The form keeps chemistry inputs on the left, cell mechanics inputs on the right, and a unit toggle that converts the result panel between the published MPa unit and the laboratory bar unit (1 MPa equals 10 bar).

The same molar concentration by volume pattern behind the van't Hoff solute potential is captured by the Cell Dilution Calculator, so a student with a stock concentration can pull that molarity into the solute molarity box.
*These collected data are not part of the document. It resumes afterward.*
(* ===== verification/Session.v ===== *)
(** * Sessions

    A database is used by clients that call the methods of the class one
    after the other, each on its own connection.  [call] is a call of a
    public method with its arguments, [run_call] the method it calls with
    the result dropped, and [reachable] the states of the database that
    such calls lead to from a given one; a call that raises leaves the
    state the method left and the session goes on.  The theorem of this
    file is about all of them at once: what the driver keeps invariant,
    every session keeps invariant. *)

From stdpp Require Import gmap.
From S2P Require Import Prelude PyValue Escaper SqlScan Driver Builder Injection.
From S2P Require Import Accessors Script Catalog Lexer SqlParse MiniDb Readback Refine.

(** A call of a public method that reaches the database. *)
Inductive call : Type :=
| CallDo (sql : string)
| CallGetAsDict (sql : string)
| CallCount (sql : string)
| CallTableNames
| CallClose
| CallFromFile (fs : filesystem) (filename : string)
| CallTableExist (name : string)
| CallDropTable (table : string)
| CallDropTables
| CallGet (table : string) (kwargs : pydict)
| CallGetSingle (table : string) (values : pydict)
| CallGetAll (table : string) (order : value)
| CallGetById (table : string) (id : value)
| CallGetId (table : string) (values : pydict)
| CallAdd (table : string) (entry : pydict)
| CallAddUnique (table : string) (entry : pydict) (key : string)
| CallAddBulk (table : string) (entries : list pydict)
| CallUpdate (table : string) (entry conditions : pydict)
| CallDelete (table : string) (id : value)
| CallPurge (table : string).

Section session.
Context {ND : NumberDetect} {St : Type} {D : Driver St}.

(** A computation with its result dropped. *)
Definition ignore {A : Type} (m : serr St exn A) : serr St exn unit :=
  (_ ← m; ret tt)%serr.

(** The method a call stands for, on the connection [self]. *)
Definition run_call (self : DB) (c : call) : serr St exn unit :=
  match c with
  | CallDo sql => ignore (do self sql)
  | CallGetAsDict sql => ignore (get_as_dict self sql)
  | CallCount sql => ignore (count self sql)
  | CallTableNames => ignore (table_names self)
  | CallClose => close self
  | CallFromFile fs filename => from_file self fs filename
  | CallTableExist name => ignore (table_exist self name)
  | CallDropTable table => drop_table self table
  | CallDropTables => drop_tables self
  | CallGet table kwargs => ignore (get_kw self table kwargs)
  | CallGetSingle table values => ignore (get_single self table values)
  | CallGetAll table order => ignore (get_all self table order)
  | CallGetById table id => ignore (get_by_id self table id)
  | CallGetId table values => ignore (get_id self table values)
  | CallAdd table entry => add self table entry
  | CallAddUnique table entry key => ignore (add_unique self table entry key)
  | CallAddBulk table entries => add_bulk self table entries
  | CallUpdate table entry conditions => update self table entry conditions
  | CallDelete table id => delete self table id
  | CallPurge table => purge self table
  end.

(** The states the calls of any clients lead to from [st0]. *)
Inductive reachable (st0 : St) : St -> Prop :=
| reach_start : reachable st0 st0
| reach_call (self : DB) (c : call) (st : St) :
    reachable st0 st -> reachable st0 (run_call self c st).2.

(** The state after a list of calls, each with the connection it is made
    on. *)
Definition run_session (calls : list (DB * call)) (st0 : St) : St :=
  foldl (fun st sc => (run_call sc.1 sc.2 st).2) st0 calls.

(** ** Lemmas *)



Lemma reachable_trans (st0 st1 st2 : St) :
  reachable st0 st1 -> reachable st1 st2 -> reachable st0 st2.
Proof. intros H1. induction 1; [done|by constructor]. Qed.

Section invariant.
Context (I : St -> Prop) {DI : DriverInv D I}.

Lemma ignore_preserves {A : Type} (m : serr St exn A) :
  preserves I m -> preserves I (ignore m).
Proof. intros H. unfold ignore. solve_preserves. Qed.

Lemma run_call_preserves (self : DB) (c : call) : preserves I (run_call self c).
Proof. destruct c; simpl; try apply ignore_preserves; eauto with preserves. Qed.

Lemma reachable_invariant (st0 st : St) : I st0 -> reachable st0 st -> I st.
Proof. intros H0. induction 1; [done|]. by apply run_call_preserves. Qed.

End invariant.
End session.

(** ** Theorems *)


(** After any session on a well-formed reference database, at most one
    row of a table holds a given text in a unique column: calls of
    [add_unique] by any number of clients never store a key twice. *)
Theorem session_unique_key {ND : NumberDetect} (db0 db : minidb) (table key x : string) (tab : MiniDb.table) :
  db_wf db0 -> reachable (D:=mini_driver) db0 db ->
  db_tables db !! table = Some tab -> key ∈ t_unique tab ->
  length (filter (fun r => row_matches [CEq key (Some x)] r = true) (t_rows tab)) <= 1.
Proof.
  intros Hwf Hreach Htab Hkey.
  pose proof (reachable_invariant db_wf db0 db Hwf Hreach) as Hwf'.
  by apply (unique_one_row _ tab key x (Hwf' _ _ Htab)).
Qed.

(** ** Concrete runs *)

(** Two clients, one of them on a connection that is not to sqlite, whose
    [add] raises. *)
Definition busy_session : list (DB * call) :=
  [(conn, CallAdd "people" [("name", VStr "Dan"); ("age", VInt 9)]);
   (__init__ "postgresql://u:p@host/db", CallAdd "people" [("name", VStr "Eve")]);
   (conn, CallAddUnique "people" [("name", VStr "Ann")] "name");
   (conn, CallUpdate "people" [("age", VInt 8)] [("name", VStr "Bob")]);
   (conn, CallDelete "people" (VInt 1));
   (conn, CallGetId "people" [("age", VInt 7)])].


Example busy_session_rows :
  rows_of "people" (run_session (D:=mini_driver) busy_session crew)
  = [{| r_id := 2; r_cells := [("name", Some "Bob"); ("age", Some "8")] |};
     {| r_id := 3; r_cells := [("name", Some "Cy"); ("age", Some "7")] |};
     {| r_id := 4; r_cells := [("name", Some "Dan"); ("age", Some "9")] |}].
Proof. computed. Qed.
(** * KrishiSutra: the agent orchestration and routing layer

    A shallow embedding of the two front ends of the repository,
    [app.py] (the Gradio application, module [App]) and [main_app.py]
    (the Streamlit application, module [MainApp]): domain classification,
    the agent cache, the context-retrieval step, answer synthesis and the
    conversation log.

    The per-domain agent builders, the agents they return and the
    generation service are external collaborators.  They are taken as
    fields of an environment record; each of them may answer differently
    from one call to the next, so each receives the log of the external
    calls made so far.  Effects are threaded through a state and
    exception monad whose state holds the globals of the program, the
    working area and that log.

    Two things are taken for granted: writing an upload to the working
    area succeeds, and what the collaborators raise are instances of
    [Exception]. *)

From Stdlib Require Import NArith List Bool Ascii String Lia.
From stdpp Require Import gmap list.

Local Open Scope N_scope.

(** ** Python strings

    A Python [str] is a sequence of Unicode code points. *)

Abbreviation pystr := (list N).

(** A literal written in ASCII. *)
Definition str (s : string) : pystr :=
  List.map N_of_ascii (list_ascii_of_string s).

(** [str.lower()].  The ASCII capitals are mapped to their small letters.
    Outside ASCII only two code points lower-case to something that
    contains an ASCII letter: U+212A (KELVIN SIGN, to [k]) and U+0130
    (to [i] followed by U+0307).  Every other code point is kept as it
    is: its lower-case form has no ASCII letter, so it cannot take part
    in a match of the ASCII keywords below. *)
Definition lower_char (c : N) : pystr :=
  if (65 <=? c) && (c <=? 90) then [c + 32]
  else if c =? 0x212A then [0x6B]
  else if c =? 0x130 then [0x69; 0x307]
  else [c].

Definition lower (s : pystr) : pystr := flat_map lower_char s.

(** The code points for which [str.isspace()] holds; they are the ones
    [str.strip()] removes. *)
Definition is_space (c : N) : bool :=
  ((9 <=? c) && (c <=? 13)) || ((0x1C <=? c) && (c <=? 0x20))
  || (c =? 0x85) || (c =? 0xA0) || (c =? 0x1680)
  || ((0x2000 <=? c) && (c <=? 0x200A))
  || (c =? 0x2028) || (c =? 0x2029) || (c =? 0x202F)
  || (c =? 0x205F) || (c =? 0x3000).

Fixpoint lstrip (s : pystr) : pystr :=
  match s with
  | [] => []
  | c :: s' => if is_space c then lstrip s' else s
  end.

Definition strip (s : pystr) : pystr := rev (lstrip (rev (lstrip s))).

(** [q.startswith(w)] and the substring test [w in q]. *)
Fixpoint startswith (w q : pystr) : bool :=
  match w, q with
  | [], _ => true
  | _ :: _, [] => false
  | a :: w', b :: q' => (a =? b) && startswith w' q'
  end.

Fixpoint contains (w q : pystr) : bool :=
  match q with
  | [] => startswith w []
  | _ :: q' => startswith w q || contains w q'
  end.

(** [any(word in query for word in words)] *)
Definition any_in (words : list pystr) (query : pystr) : bool :=
  existsb (fun word => contains word query) words.

(** Truth value of a [str] and of an optional [str] ([None] or a string). *)
Definition truthy_str (s : pystr) : bool :=
  match s with [] => false | _ => true end.

Definition truthy_opt (o : option pystr) : bool :=
  match o with None => false | Some s => truthy_str s end.
Record t := mk {
  event : Z;
  ticket_type : Z;
  user : UserId;
  quantity_requested : Z;
  is_active : bool;
  position : Z;
  notified_at : option DateTime;
  expires_at : option DateTime
}.

End WaitlistEntry.

Module Waitlist.

Import WaitlistEntry.

(** [WaitlistEntry.notify_availability]: the entry gets a two-hour
    window. *)
Definition notify_availability (now : DateTime) (self : WaitlistEntry.t)
    : WaitlistEntry.t * bool :=
  if is_active self && bool_decide (notified_at self = None)
  then (mk (event self) (ticket_type self) (user self)
           (quantity_requested self) (is_active self) (position self)
           (Some now) (Some (now + timedelta_hours 2)), true)
  else (self, false).

(** [WaitlistEntry.deactivate] *)
Definition deactivate (self : WaitlistEntry.t) : WaitlistEntry.t :=
  mk (event self) (ticket_type self) (user self) (quantity_requested self)
     false (position self) (notified_at self) (expires_at self).

(** The filter shared by [notify_waitlist] and [get_next_in_line]. *)
Definition eligible (tt : Z) (available_quantity : Z)
    (e : WaitlistEntry.t) : bool :=
  bool_decide (ticket_type e = tt)
  && is_active e
  && bool_decide (notified_at e = None)
  && (quantity_requested e <=? available_quantity).

(** [ORDER BY position] on rows paired with their place in the table. *)
Definition by_position (a b : nat * WaitlistEntry.t) : Prop :=
  position (snd a) <= position (snd b).

Global Instance by_position_dec (a b : nat * WaitlistEntry.t)
  : Decision (by_position a b).
Proof. unfold by_position. apply _. Defined.

Global Instance by_position_trans : Transitive by_position.
Proof. unfold by_position. intros x y z. lia. Qed.

Global Instance by_position_total : Total by_position.
Proof. unfold by_position. intros x y. lia. Qed.

(** The rows that [notify_waitlist] fetches: the eligible ones, by
    position (rows of equal position in table order), at most five. *)
Definition fetched (tt : Z) (available_quantity : Z)
    (table : list WaitlistEntry.t) : list (nat * WaitlistEntry.t) :=
  take 5
    (merge_sort by_position
       (filter (fun r => eligible tt available_quantity (snd r) = true)
               (imap (fun i e => (i, e)) table))).

(** [WaitlistEntry.notify_waitlist]: the table after each fetched entry
    was notified. *)
Definition notify_waitlist (now : DateTime) (tt : Z)
    (available_quantity : Z) (table : list WaitlistEntry.t)
    : list WaitlistEntry.t :=
  imap
    (fun i e =>
       if bool_decide (i ∈ (fetched tt available_quantity table).*1)
       then fst (notify_availability now e) else e)
    table.

(** [WaitlistEntry.get_next_in_line]: the first row of the filter in the
    model's default order (by position; the table is in creation order). *)
Definition get_next_in_line (tt : Z) (quantity : Z)
    (table : list WaitlistEntry.t) : option WaitlistEntry.t :=
  snd <$> head
    (merge_sort by_position
       (filter (fun r => eligible tt quantity (snd r) = true)
               (imap (fun i e => (i, e)) table))).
How Water Potential Calculator Works

The water potential calculator converts the temperature to Kelvin, applies the CODATA 2018 gas constant, runs the van't Hoff relation for the solute potential, converts the entered bar pressure into MPa, and adds the gravitational potential from the height difference.
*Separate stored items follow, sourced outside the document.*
(** * A3R_Readout: timing quantization, batch validation and experiment builders

    Shallow embedding of [helper_funcs/helpers.py] and
    [helper_funcs/experiments.py].

    Conventions of the embedding.
    - Numbers come in two readings.  Module [Binary64] holds the quantizer
      ([get_closest_multiple_of], [get_closest_multiple_of_16],
      [get_dt_from]) as Python computes it: an [int] is a [Z], a [float]
      an IEEE 754 binary64 number ([spec_float]), and [+] and [/] round to
      nearest, ties to even.  The statements about the quantizer itself
      are made there.
    - The builders are written over exact arithmetic: a number is a
      rational [Q], and [+], [-], [*] and [/] are the exact operations, in
      the quantizer of the same names outside [Binary64] as well.  The two
      readings of the quantizer agree on every integer sample count
      between [-2^53] and [2^53 - 8] (lemma [quantizers_agree_on_integers]).
      What is stated about the builders concerns the sequences they
      assemble and the exceptions they raise; of the sweep values computed
      by [np.linspace] only the count, the order and the end points enter
      the statements.
    - [int(x)] truncates toward zero; [%] on integers is Python's floor
      modulo, whose sign follows the divisor, as [Z.modulo] does.
    - A raised exception is a value of [exception]; code that can raise
      lives in the [result] monad.  The builders, which talk to the backend
      and to the pulse builder, live in [M], which also threads the log of
      those calls, so that what happened before an exception stays visible.
    - An f-string is the list of its literal and numeric fragments.
    - [experiments.py] imports [get_closest_multiple_of_16], [get_dt_from]
      and [get_single_qubit_pulses] from [helper_funcs.utils]; they are
      taken to be the functions of those names in [helpers.py].
    - The pulse library validates the parameters of a pulse when it is
      constructed and raises [PulseError].  For the class [ACStarkPhoton]
      the validation in force is a parameter, [Library]; the function
      builders of [helpers.py] are written for parameters the library
      accepts. *)

From Stdlib Require Import ZArith QArith Qround Qabs List String Bool Lia Lqa.
From Stdlib Require Import Permutation SpecFloat.
Import ListNotations.

Open Scope Z_scope.

(** ** Exceptions *)

Inductive exception : Type :=
| ValueError (msg : string)
| IndexError (msg : string)
| ZeroDivisionError (msg : string)
| TypeError (msg : string)
| AttributeError (name : string)
| UnboundLocalError (name : string)
| OverflowError (msg : string)
| PulseError (msg : string).



Definition result (A : Type) : Type := (exception + A)%type.

Definition ret {A} (a : A) : result A := inr a.
Definition raise {A} (e : exception) : result A := inl e.
Definition bind {A B} (m : result A) (k : A -> result B) : result B :=
  match m with
  | inl e => inl e
  | inr a => k a
  end.

Declare Scope result_scope.
Delimit Scope result_scope with result.
Notation "x <- m ;; k" := (bind m (fun x => k))
  (at level 61, m at next level, right associativity) : result_scope.

(** Reading a local variable: [slot] is what the frame holds for [name]
    at that point, [None] when no assignment has run yet. *)
Definition read_local {A} (name : string) (slot : option A) : result A :=
  match slot with
  | Some a => ret a
  | None => raise (UnboundLocalError name)
  end.

(** ** Duration quantization ([helpers.py], lines 8-19), in exact
       arithmetic *)

(** [int(x)] on a float: truncation toward zero. *)
Definition py_int (x : Q) : Z := Z.quot (Qnum x) (Z.pos (Qden x)).

(** [a % b] on Python integers. *)
Definition py_mod (a b : Z) : result Z :=
  if Z.eqb b 0 then raise (ZeroDivisionError "integer modulo by zero")
  else ret (a mod b).

(** [int(value + base_number / 2) - (int(value + base_number / 2) % base_number)] *)
Definition get_closest_multiple_of (value : Q) (base_number : Z) : result Z :=
  (r <- py_mod (py_int (value + inject_Z base_number / 2)) base_number ;;
   ret (py_int (value + inject_Z base_number / 2) - r))%result.

Definition get_closest_multiple_of_16 (num : Q) : result Z :=
  get_closest_multiple_of num 16.

(** The default sample period, [1 / 4.5 * 1.0e-9] seconds. *)
Definition default_dt : Q := 1 / (45 # 10) * (1 # 1000000000).

(** [get_dt_from(sec, dt)]; a zero [dt] makes the float division raise. *)
Definition get_dt_from (sec : Q) (dt : Q) : result Z :=
  if Qeq_bool dt 0 then raise (ZeroDivisionError "float division by zero")
  else get_closest_multiple_of (sec / dt) 16.

(** ** Duration quantization ([helpers.py], lines 8-19), in binary64 *)

(** A Python [float] is an IEEE 754 binary64 number and its arithmetic
    rounds to nearest, ties to even; [spec_float] with [prec = 53] and
    [emax = 1024] is the standard library's specification of both.  This
    module holds [get_closest_multiple_of] and [get_dt_from] as Python
    computes them. *)
Module Binary64.

Definition prec : Z := 53.
Definition emax : Z := 1024.

(** A Python number: an [int] or a [float]. *)
Inductive number : Type :=
| Int (n : Z)
| Float (x : spec_float).

(** [float(n)]: the nearest float, [OverflowError] beyond the range. *)
Definition of_int (n : Z) : result spec_float :=
  match binary_normalize prec emax n 0 false with
  | S754_infinity _ =>
      raise (OverflowError "int too large to convert to float")
  | x => ret x
  end.

Definition to_float (v : number) : result spec_float :=
  match v with
  | Int n => of_int n
  | Float x => ret x
  end.

Definition is_zero (x : spec_float) : bool :=
  match x with
  | S754_zero _ => true
  | _ => false
  end.

(** An [int] as an operand of the division of two [int]s: its magnitude
    is the significand, whatever its size. *)
Definition unrounded (n : Z) : spec_float :=
  match n with
  | Z0 => S754_zero false
  | Zpos p => S754_finite false p 0
  | Zneg p => S754_finite true p 0
  end.

(** [a / b], true division.  The quotient of two [int]s is rounded once,
    from the integers themselves; otherwise an [int] operand is converted
    first. *)
Definition truediv (a b : number) : result spec_float :=
  match a, b with
  | Int _, Int 0 => raise (ZeroDivisionError "division by zero")
  | Int n, Int d =>
      match SFdiv prec emax (unrounded n) (unrounded d) with
      | S754_infinity _ =>
          raise (OverflowError "integer division result too large for a float")
      | q => ret q
      end
  | _, _ =>
      (x <- to_float a ;;
       y <- to_float b ;;
       if is_zero y then raise (ZeroDivisionError "float division by zero")
       else ret (SFdiv prec emax x y))%result
  end.
(** Progress through the mission: [phase k s] says that [s] is what the
    controller looks like after [k] transitions. *)
Definition phase (k : nat) (s : BackyardFlyer) : Prop :=
  match k with
  | 0%nat => flight_state s = MANUAL /\ in_mission s = true
  | 1%nat => flight_state s = ARMING /\ in_mission s = true
  | 2%nat => flight_state s = TAKEOFF /\ in_mission s = true
  | 3%nat => flight_state s = WAYPOINT /\ in_mission s = true
             /\ length (all_waypoints s) = 3%nat
  | 4%nat => flight_state s = WAYPOINT /\ in_mission s = true
             /\ length (all_waypoints s) = 2%nat
  | 5%nat => flight_state s = WAYPOINT /\ in_mission s = true
             /\ length (all_waypoints s) = 1%nat
  | 6%nat => flight_state s = WAYPOINT /\ in_mission s = true
             /\ length (all_waypoints s) = 0%nat
  | 7%nat => flight_state s = LANDING /\ in_mission s = true
  | 8%nat => flight_state s = DISARMING /\ in_mission s = true
  | 9%nat => flight_state s = MANUAL /\ in_mission s = false
  | _ => False
  end.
Psi = Psi_s + Psi_p + Psi_g Psi_s = -i * C * R * T Psi_p = 0.1 * pressure_potential_in_bar Psi_g = -(rho_w * g * h) / 1e6
  • C: Solute molarity in mol per liter (the textbook plant cell example is 0.3 M sucrose).
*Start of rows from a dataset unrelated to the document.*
(** * OpenAdapt event persistence: a shallow embedding of [openadapt/crud.py]

    The development follows the module top to bottom:
    - [Py]: the few pieces of Python semantics the module relies on
      (exceptions, list indexing with negative indices, [list.pop],
      truthiness of optional byte strings, calls that mutate and raise);
    - [Trimmer]: [filter_stop_sequences];
    - [Writer]: [_insert], the batched writer, and the [insert_*] wrappers;
    - [Query]: [_get], [get_action_events] and [get_window_events];
    - [Recordings]: [insert_recording], [get_latest_recording] and
      [get_recording];
    - [DiffChain]: [get_screenshots] and [save_screenshot_diff] over a store
      of screenshot objects.

    All definitions come first, the properties after them. *)

From Stdlib Require Import ZArith.
From stdpp Require Import base strings list gmap sorting.


(* ===================================================================== *)
(** ** Python semantics used by the module *)
(* ===================================================================== *)

Module Py.

(** The exceptions that can leave the functions of [crud.py]. *)
Inductive exn :=
| AssertionError (msg : string)
| IndexError (msg : string)
| AttributeError (msg : string)
| CommitFailure
| DiffComputationFailure.

(** Outcome of a call: a returned value or a raised exception. *)
Inductive outcome (A : Type) :=
| Ok (a : A)
| Raise (e : exn).
Arguments Ok {A} a.
Arguments Raise {A} e.

(** [l[i]] for a Python list and a (possibly negative) integer index;
    [None] stands for [IndexError: list index out of range]. *)
Definition getitem {A} (l : list A) (i : Z) : option A :=
  if (0 <=? i)%Z then l !! Z.to_nat i
  else if (- Z.of_nat (length l) <=? i)%Z
       then l !! Z.to_nat (Z.of_nat (length l) + i)
       else None.

(** [l.pop()]: drops the last element; [None] stands for
    [IndexError: pop from empty list]. *)
Definition pop {A} (l : list A) : option (list A) :=
  match l with
  | [] => None
  | _ :: _ => Some (take (length l - 1) l)
  end.

(** Byte strings, and the truth value of an optional one:
    [None] and [b""] are falsy. *)
Definition bytes := list Byte.byte.

#[export] Instance byte_eq_dec : EqDecision Byte.byte := Byte.byte_eq_dec.
#[export] Instance bytes_eq_dec : EqDecision bytes := list_eq_dec.

Definition truthy (b : option bytes) : bool :=
  match b with
  | None => false
  | Some [] => false
  | Some (_ :: _) => true
  end.

(** Values stored in event dictionaries. *)
Inductive value :=
| VNone
| VInt (z : Z)
| VStr (s : string)
| VBytes (b : bytes).

(** Computations that thread a state and may raise: the state is what
    the call has mutated by the time it returns or raises. *)
Definition M (S A : Type) : Type := S → outcome A * S.

Definition ret {S A} (a : A) : M S A := λ s, (Ok a, s).

Definition raise {S A} (e : exn) : M S A := λ s, (Raise e, s).

Definition bind {S A B} (m : M S A) (k : A → M S B) : M S B :=
  λ s, match m s with
       | (Ok a, s') => k a s'
       | (Raise e, s') => (Raise e, s')
       end.

Definition gets {S A} (f : S → A) : M S A := λ s, (Ok (f s), s).

Definition modify {S} (f : S → S) : M S unit := λ s, (Ok tt, f s).

End Py.
Import Py.

Notation "'let*' x ':=' m 'in' k" := (bind m (λ x, k))
  (at level 10, x name, m at level 100, k at level 200).
Notation "m ';;' k" := (bind m (λ _, k))
  (at level 100, k at level 200, right associativity).

(* ===================================================================== *)
(** ** Stop-sequence trimmer: [filter_stop_sequences] *)
(* ===================================================================== *)

Module Trimmer.

(** The columns of [ActionEvent] that the trimmer reads, with the two
    timestamps every event row carries. *)
Record ActionEvent := mkActionEvent {
  recording_timestamp : Z;
  timestamp : Z;
  name : string;
  canonical_key_char : option string;
  canonical_key_name : option string;
}.

(** [attr == token] for a nullable string attribute. *)
Definition attr_eq (attr : option string) (token : string) : bool :=
  bool_decide (attr = Some token).

(** [attr in sequence] for a nullable string attribute and a list of
    tokens. *)
Definition attr_in (attr : option string) (sequence : list string) : bool :=
  match attr with
  | Some s => bool_decide (s ∈ sequence)
  | None => false
  end.

(** The guard of the Ctrl+C branch (lines 266-270). *)
Definition ends_with_ctrl_c (action_events : list ActionEvent) : bool :=
  bool_decide (2 ≤ length action_events) &&
  match getitem action_events (-1), getitem action_events (-2) with
  | Some last, Some before =>
      attr_eq (canonical_key_char last) "c"
      && attr_eq (canonical_key_name before) "ctrl"
  | _, _ => false
  end.

(** The inner loop (lines 289-310) for one sequence.  The loop visits
    [action_events[j]] for [j] from the last index down to [0], that is,
    it walks [rev action_events]; [idx] is [stop_sequence_indices[i]] and
    [num] is [num_to_remove].  The token [sequence[idx]] is read on every
    iteration, before anything else. *)
Fixpoint scan (sequence : list string) (events_rev : list ActionEvent)
    (idx : Z) (num : nat) : outcome (Z * nat) :=
  match events_rev with
  | [] => Ok (idx, num)
  | e :: rest =>
      match getitem sequence idx with
      | None => Raise (IndexError "list index out of range")
      | Some token =>
          if (attr_eq (canonical_key_char e) token
              || attr_eq (canonical_key_name e) token)
             && bool_decide (name e = "press")
          then scan sequence rest (idx - 1)%Z (S num)
          else if bool_decide (name e = "release")
                  && (attr_in (canonical_key_char e) sequence
                      || attr_in (canonical_key_name e) sequence)
          then scan sequence rest idx (S num)
          else Ok (idx, num)
      end
  end.

(** The outer loop (lines 287-316) from sequence number [i] on.
    [stop_sequence_indices[i]] starts at [len(sequence) - 1] and is read
    and written only while sequence [i] is the current one, so each
    sequence carries its own cursor.  [num] is shared by all sequences:
    it is set to [0] once, before the loop.  The result is
    [(sequence_to_remove, num_to_remove)]. *)
Fixpoint try_sequences (sequences : list (list string)) (i : nat)
    (events_rev : list ActionEvent) (num : nat) : outcome (Z * nat) :=
  match sequences with
  | [] => Ok ((-1)%Z, num)
  | sequence :: rest =>
      match scan sequence events_rev (Z.of_nat (length sequence) - 1)%Z num with
      | Raise e => Raise e
      | Ok (idx, num') =>
          if (idx =? -1)%Z then Ok (Z.of_nat i, num')
          else try_sequences rest (S i) events_rev num'
      end
  end.

(** [for _ in range(0, n): action_events.pop()]. *)
Fixpoint pop_times (n : nat) (action_events : list ActionEvent)
    : outcome unit * list ActionEvent :=
  match n with
  | 0 => (Ok tt, action_events)
  | S n' =>
      match pop action_events with
      | None => (Raise (IndexError "pop from empty list"), action_events)
      | Some l => pop_times n' l
      end
  end.

(** [filter_stop_sequences], with [config.STOP_SEQUENCES] as a parameter.
    The function returns [None] and mutates its argument: the result
    pairs the outcome with the list as the call leaves it. *)
Definition filter_stop_sequences (STOP_SEQUENCES : list (list string))
    (action_events : list ActionEvent) : outcome unit * list ActionEvent :=
  if ends_with_ctrl_c action_events
  then pop_times 2 action_events
  else
    match try_sequences STOP_SEQUENCES 0 (rev action_events) 0 with
    | Raise e => (Raise e, action_events)
    | Ok (sequence_to_remove, num_to_remove) =>
        if (sequence_to_remove =? -1)%Z then (Ok tt, action_events)
        else pop_times num_to_remove action_events
    end.

(** What one backward scan for [sequence], started afresh, consumes:
    the events counted while matching that sequence alone. *)
Definition consumed_by (sequence : list string)
    (action_events : list ActionEvent) : outcome (Z * nat) :=
  scan sequence (rev action_events) (Z.of_nat (length sequence) - 1)%Z 0.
  • i: Ion count for the van't Hoff relation (sucrose 1, NaCl 2, CaCl2 3).
  • R: Molar gas constant in water potential units, 0.008314 L MPa per mol K.
  • T: Absolute temperature in Kelvin (the calculator adds 273.15 to the entered degrees Celsius).
  • pressure_potential_in_bar: Pressure potential entered in bar (multiplied by 0.1 to read MPa).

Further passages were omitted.